The most important thing is to not skimp out on the fat. That was the main lesson that Ashley Yan took away from annual trips to Taiwan, where she fell in love with lu rou fan, the classic Taiwanese dish of braised pork belly over rice. Here in the Bay Area? If she found the dish at all, it was almost always made with ground pork instead of pork belly. It never had the fatty richness that she remembered.
So after she was laid off from her day job with the pandemic still in full swing, Yan decided to start up a lu rou fan delivery service of her own. She launched Ashyan’s Lu Ruo Fan early last year out of a small kitchen in San Francisco’s Richmond District, delivering meals to customers in the northwestern part of the city. By the time she decided to take an extended break last February, she’d garnered a couple months’ worth of stellar Yelp reviews.
Now, Ashyan’s is back, and this time Yan is determined to share her lu rou fan with even more people in San Francisco and beyond. Her business is part of a growing wave of next-generation pop-ups and informal food entrepreneurs that have reinvigorated the Bay Area’s Taiwanese food scene.

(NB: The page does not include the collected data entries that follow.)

(** ** Shutdown *)

Lemma shutdown_wait_spec active elapsed fuel k r :
  shutdown_wait active elapsed fuel k = Some r →
  match r with
  | Graceful n => k ≤ n ∧ active n = 0%N ∧ ∀ j, k ≤ j < n → active j ≠ 0%N ∧ (elapsed j ≤ MAX_WAIT_MS)%N
  | Forced n => k ≤ n ∧ active n ≠ 0%N ∧ (MAX_WAIT_MS < elapsed n)%N ∧ ∀ j, k ≤ j < n → active j ≠ 0%N ∧ (elapsed j ≤ MAX_WAIT_MS)%N
  end.
Proof.
  revert k. induction fuel as [|fuel IH]; intros k; cbn [shutdown_wait]; [done|].
  destruct (N.eqb_spec (active k) 0) as [E|E]; [intros [= <-]; split; [lia|]; split; [done|]; intros; lia|].
  destruct (N.ltb_spec MAX_WAIT_MS (elapsed k)); [intros [= <-]; split_and!; [lia|done|done|]; intros; lia|].
  intros Hr%IH. assert (Hstep : ∀ n, (∀ j, S k ≤ j < n → active j ≠ 0%N ∧ (elapsed j ≤ MAX_WAIT_MS)%N) →
    ∀ j, k ≤ j < n → active j ≠ 0%N ∧ (elapsed j ≤ MAX_WAIT_MS)%N).
  { intros n Hn j Hj. destruct (decide (j = k)) as [->|]; [done|]. apply Hn. lia. }
  destruct r as [n|n].
  - destruct Hr as (? & ? & ?). split; [lia|]. split; [done|]. by apply Hstep.
  - destruct Hr as (? & ? & ? & ?). split; [lia|]. split; [done|]. split; [done|]. by apply Hstep.
Qed.

Lemma shutdown_wait_ends active elapsed fuel k :
  (∀ n, (POLL_MS * N.of_nat n ≤ elapsed n)%N) → 601 < k + fuel → is_Some (shutdown_wait active elapsed fuel k) ∨ 601 < k.
Proof.
  intros Hp. revert k. induction fuel as [|fuel IH]; intros k Hk; cbn [shutdown_wait]; [right; lia|].
  destruct (active k =? 0)%N; [left; by eexists|]. destruct (N.ltb_spec MAX_WAIT_MS (elapsed k)) as [|Hle]; [left; by eexists|].
  destruct (IH (S k)) as [?|Hgt]; [lia|by left|]. exfalso. specialize (Hp k). unfold MAX_WAIT_MS, POLL_MS in *. lia.
Qed.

“I always loved the little random shops on the street,” Yan says of the lu rou fan stalls in Taiwan. “That’s what I envisioned and what I wanted.”
In order to capture that elusive taste, Yan adheres to what she calls the “golden ratio”: pork belly that is roughly 70% fat and 30% meat. Searing off the slabs of pork belly and cutting them up by hand is by far the most labor-intensive part of the cooking process, so Yan says she understands why local restaurants would choose to substitute ground pork.